**REQUIREMENT:** Copy every line that holds the string "with" from the data below.

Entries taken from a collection
========================================
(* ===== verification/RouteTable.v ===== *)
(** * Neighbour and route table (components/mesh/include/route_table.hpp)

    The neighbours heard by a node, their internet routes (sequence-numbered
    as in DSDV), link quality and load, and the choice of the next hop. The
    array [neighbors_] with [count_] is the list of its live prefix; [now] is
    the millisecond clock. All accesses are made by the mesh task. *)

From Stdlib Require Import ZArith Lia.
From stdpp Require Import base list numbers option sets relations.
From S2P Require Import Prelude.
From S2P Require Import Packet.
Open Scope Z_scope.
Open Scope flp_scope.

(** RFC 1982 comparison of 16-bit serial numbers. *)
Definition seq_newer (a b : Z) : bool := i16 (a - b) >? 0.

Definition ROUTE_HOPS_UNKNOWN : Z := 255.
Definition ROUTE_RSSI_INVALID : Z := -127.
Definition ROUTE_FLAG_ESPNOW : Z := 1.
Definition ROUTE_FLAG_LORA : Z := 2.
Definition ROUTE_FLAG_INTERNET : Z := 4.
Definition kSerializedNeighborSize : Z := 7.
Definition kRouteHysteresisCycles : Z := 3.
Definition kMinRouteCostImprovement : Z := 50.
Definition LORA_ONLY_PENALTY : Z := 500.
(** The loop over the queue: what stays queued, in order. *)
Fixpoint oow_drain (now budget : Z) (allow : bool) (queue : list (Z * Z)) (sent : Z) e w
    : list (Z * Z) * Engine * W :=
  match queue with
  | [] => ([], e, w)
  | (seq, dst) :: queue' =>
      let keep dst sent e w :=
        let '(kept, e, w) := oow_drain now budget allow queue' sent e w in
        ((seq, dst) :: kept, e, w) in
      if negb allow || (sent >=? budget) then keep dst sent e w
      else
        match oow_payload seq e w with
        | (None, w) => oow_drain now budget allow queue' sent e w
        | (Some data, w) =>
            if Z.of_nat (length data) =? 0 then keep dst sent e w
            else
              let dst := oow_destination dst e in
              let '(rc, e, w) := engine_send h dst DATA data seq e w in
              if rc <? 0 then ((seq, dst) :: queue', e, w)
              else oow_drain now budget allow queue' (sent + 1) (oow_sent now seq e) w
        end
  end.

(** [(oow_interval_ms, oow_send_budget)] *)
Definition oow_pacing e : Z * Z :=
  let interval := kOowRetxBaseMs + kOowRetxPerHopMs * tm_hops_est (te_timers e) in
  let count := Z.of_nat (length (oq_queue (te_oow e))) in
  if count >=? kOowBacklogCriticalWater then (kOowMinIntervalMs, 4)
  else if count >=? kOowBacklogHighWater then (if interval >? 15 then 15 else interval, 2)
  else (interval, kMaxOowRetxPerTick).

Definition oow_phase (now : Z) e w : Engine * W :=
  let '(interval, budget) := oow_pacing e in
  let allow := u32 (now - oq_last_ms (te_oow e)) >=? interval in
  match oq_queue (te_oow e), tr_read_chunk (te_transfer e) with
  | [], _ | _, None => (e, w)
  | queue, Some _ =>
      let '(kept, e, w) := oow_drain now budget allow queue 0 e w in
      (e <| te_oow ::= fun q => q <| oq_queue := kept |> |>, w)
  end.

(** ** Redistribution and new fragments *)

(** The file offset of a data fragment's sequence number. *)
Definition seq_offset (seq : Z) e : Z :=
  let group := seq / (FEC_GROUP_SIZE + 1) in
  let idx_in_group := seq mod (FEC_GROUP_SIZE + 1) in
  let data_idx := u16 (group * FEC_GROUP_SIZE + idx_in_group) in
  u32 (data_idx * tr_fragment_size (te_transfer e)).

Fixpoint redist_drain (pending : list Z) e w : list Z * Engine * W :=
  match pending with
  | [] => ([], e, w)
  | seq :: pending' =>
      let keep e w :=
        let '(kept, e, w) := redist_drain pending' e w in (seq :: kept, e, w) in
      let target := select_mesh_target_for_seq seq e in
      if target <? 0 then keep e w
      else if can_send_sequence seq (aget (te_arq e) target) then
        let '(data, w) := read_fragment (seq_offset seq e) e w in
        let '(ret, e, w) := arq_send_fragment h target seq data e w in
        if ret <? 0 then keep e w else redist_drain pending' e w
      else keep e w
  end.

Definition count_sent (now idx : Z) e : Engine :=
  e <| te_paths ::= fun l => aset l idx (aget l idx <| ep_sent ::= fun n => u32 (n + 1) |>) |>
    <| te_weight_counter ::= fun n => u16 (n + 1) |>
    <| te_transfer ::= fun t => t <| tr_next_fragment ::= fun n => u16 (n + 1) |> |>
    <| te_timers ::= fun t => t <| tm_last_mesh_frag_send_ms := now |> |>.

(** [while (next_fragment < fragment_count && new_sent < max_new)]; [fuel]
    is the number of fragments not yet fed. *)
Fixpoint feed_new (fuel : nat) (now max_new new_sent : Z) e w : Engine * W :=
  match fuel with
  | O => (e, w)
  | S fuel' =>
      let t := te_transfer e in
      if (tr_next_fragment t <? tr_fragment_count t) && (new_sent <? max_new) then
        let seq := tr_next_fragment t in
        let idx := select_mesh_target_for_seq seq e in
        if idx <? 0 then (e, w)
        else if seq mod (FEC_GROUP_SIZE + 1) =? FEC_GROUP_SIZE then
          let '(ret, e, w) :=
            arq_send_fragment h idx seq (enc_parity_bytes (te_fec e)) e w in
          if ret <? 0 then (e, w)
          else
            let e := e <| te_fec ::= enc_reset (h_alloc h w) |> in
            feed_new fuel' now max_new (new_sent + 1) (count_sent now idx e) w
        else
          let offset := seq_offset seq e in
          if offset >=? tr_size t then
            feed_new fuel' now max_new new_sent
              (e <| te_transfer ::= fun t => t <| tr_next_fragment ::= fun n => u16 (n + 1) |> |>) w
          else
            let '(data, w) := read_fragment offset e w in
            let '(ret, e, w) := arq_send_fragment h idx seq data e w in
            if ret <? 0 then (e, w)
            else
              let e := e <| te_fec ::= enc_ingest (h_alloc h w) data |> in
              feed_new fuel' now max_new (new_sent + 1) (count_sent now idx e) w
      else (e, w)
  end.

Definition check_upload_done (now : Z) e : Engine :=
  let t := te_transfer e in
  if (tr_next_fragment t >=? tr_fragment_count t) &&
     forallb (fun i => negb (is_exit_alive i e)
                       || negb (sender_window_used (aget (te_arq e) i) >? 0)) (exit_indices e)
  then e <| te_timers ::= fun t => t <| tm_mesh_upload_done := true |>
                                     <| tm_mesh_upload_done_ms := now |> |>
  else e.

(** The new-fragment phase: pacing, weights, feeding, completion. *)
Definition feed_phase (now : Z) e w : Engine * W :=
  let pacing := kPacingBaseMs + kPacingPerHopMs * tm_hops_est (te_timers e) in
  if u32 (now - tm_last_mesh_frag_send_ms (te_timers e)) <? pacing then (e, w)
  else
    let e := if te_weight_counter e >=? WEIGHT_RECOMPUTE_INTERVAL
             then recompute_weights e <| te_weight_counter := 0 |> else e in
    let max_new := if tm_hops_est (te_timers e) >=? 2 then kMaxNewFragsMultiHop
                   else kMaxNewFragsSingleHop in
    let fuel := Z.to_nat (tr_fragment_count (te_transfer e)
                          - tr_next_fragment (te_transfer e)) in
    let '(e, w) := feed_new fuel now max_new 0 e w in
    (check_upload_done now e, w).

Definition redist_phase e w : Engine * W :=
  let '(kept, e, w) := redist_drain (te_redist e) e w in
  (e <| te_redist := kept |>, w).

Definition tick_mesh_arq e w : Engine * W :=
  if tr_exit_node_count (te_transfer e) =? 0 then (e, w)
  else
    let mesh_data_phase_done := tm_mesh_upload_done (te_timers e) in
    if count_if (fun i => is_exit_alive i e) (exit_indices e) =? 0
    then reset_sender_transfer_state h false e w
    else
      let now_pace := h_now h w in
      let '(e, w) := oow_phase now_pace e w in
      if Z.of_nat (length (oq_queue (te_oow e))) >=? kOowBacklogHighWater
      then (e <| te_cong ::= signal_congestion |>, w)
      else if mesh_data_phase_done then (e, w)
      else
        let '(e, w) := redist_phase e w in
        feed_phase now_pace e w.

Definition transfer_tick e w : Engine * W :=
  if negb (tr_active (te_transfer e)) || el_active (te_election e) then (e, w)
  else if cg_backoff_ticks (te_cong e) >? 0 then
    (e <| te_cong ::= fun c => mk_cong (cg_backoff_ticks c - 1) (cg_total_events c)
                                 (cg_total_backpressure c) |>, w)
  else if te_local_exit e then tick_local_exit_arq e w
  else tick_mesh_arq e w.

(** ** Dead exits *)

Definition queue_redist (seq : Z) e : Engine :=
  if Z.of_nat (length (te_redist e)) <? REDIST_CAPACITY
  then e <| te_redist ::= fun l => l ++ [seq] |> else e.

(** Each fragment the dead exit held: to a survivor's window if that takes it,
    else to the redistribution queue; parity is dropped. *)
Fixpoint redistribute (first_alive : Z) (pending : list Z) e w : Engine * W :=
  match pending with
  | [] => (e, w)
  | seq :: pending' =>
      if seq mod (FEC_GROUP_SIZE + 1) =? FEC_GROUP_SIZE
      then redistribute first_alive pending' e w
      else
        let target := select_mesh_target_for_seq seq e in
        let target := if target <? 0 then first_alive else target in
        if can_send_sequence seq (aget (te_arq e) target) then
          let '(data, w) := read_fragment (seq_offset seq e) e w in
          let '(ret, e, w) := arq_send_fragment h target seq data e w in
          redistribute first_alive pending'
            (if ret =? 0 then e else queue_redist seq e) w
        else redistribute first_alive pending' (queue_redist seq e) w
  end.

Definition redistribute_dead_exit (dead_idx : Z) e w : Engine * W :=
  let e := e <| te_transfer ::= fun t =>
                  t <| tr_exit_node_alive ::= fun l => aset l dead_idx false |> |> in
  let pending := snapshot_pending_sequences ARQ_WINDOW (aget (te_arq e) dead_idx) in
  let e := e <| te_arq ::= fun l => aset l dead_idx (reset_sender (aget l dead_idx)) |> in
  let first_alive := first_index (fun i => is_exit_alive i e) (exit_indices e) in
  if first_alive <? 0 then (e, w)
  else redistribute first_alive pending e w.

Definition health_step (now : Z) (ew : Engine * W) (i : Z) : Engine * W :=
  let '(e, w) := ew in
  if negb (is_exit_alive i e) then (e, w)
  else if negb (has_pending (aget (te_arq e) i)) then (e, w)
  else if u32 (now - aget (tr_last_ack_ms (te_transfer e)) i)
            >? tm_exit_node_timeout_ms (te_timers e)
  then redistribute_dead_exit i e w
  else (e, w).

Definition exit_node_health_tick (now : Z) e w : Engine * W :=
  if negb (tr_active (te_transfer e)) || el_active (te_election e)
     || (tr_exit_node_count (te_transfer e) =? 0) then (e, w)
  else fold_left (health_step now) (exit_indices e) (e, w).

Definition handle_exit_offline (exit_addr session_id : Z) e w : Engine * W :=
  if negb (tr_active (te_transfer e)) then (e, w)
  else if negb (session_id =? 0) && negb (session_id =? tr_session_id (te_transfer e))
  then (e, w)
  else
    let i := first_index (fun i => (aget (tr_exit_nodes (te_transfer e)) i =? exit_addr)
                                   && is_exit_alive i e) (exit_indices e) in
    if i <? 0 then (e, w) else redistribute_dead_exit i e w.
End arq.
========================================
**SOLUTION FOR THIS EXERCISE:**
    array [neighbors_] with [count_] is the list of its live prefix; [now] is
  match queue with
        match oow_payload seq e w with
  match oq_queue (te_oow e), tr_read_chunk (te_transfer e) with
  match pending with
  match fuel with
  match pending with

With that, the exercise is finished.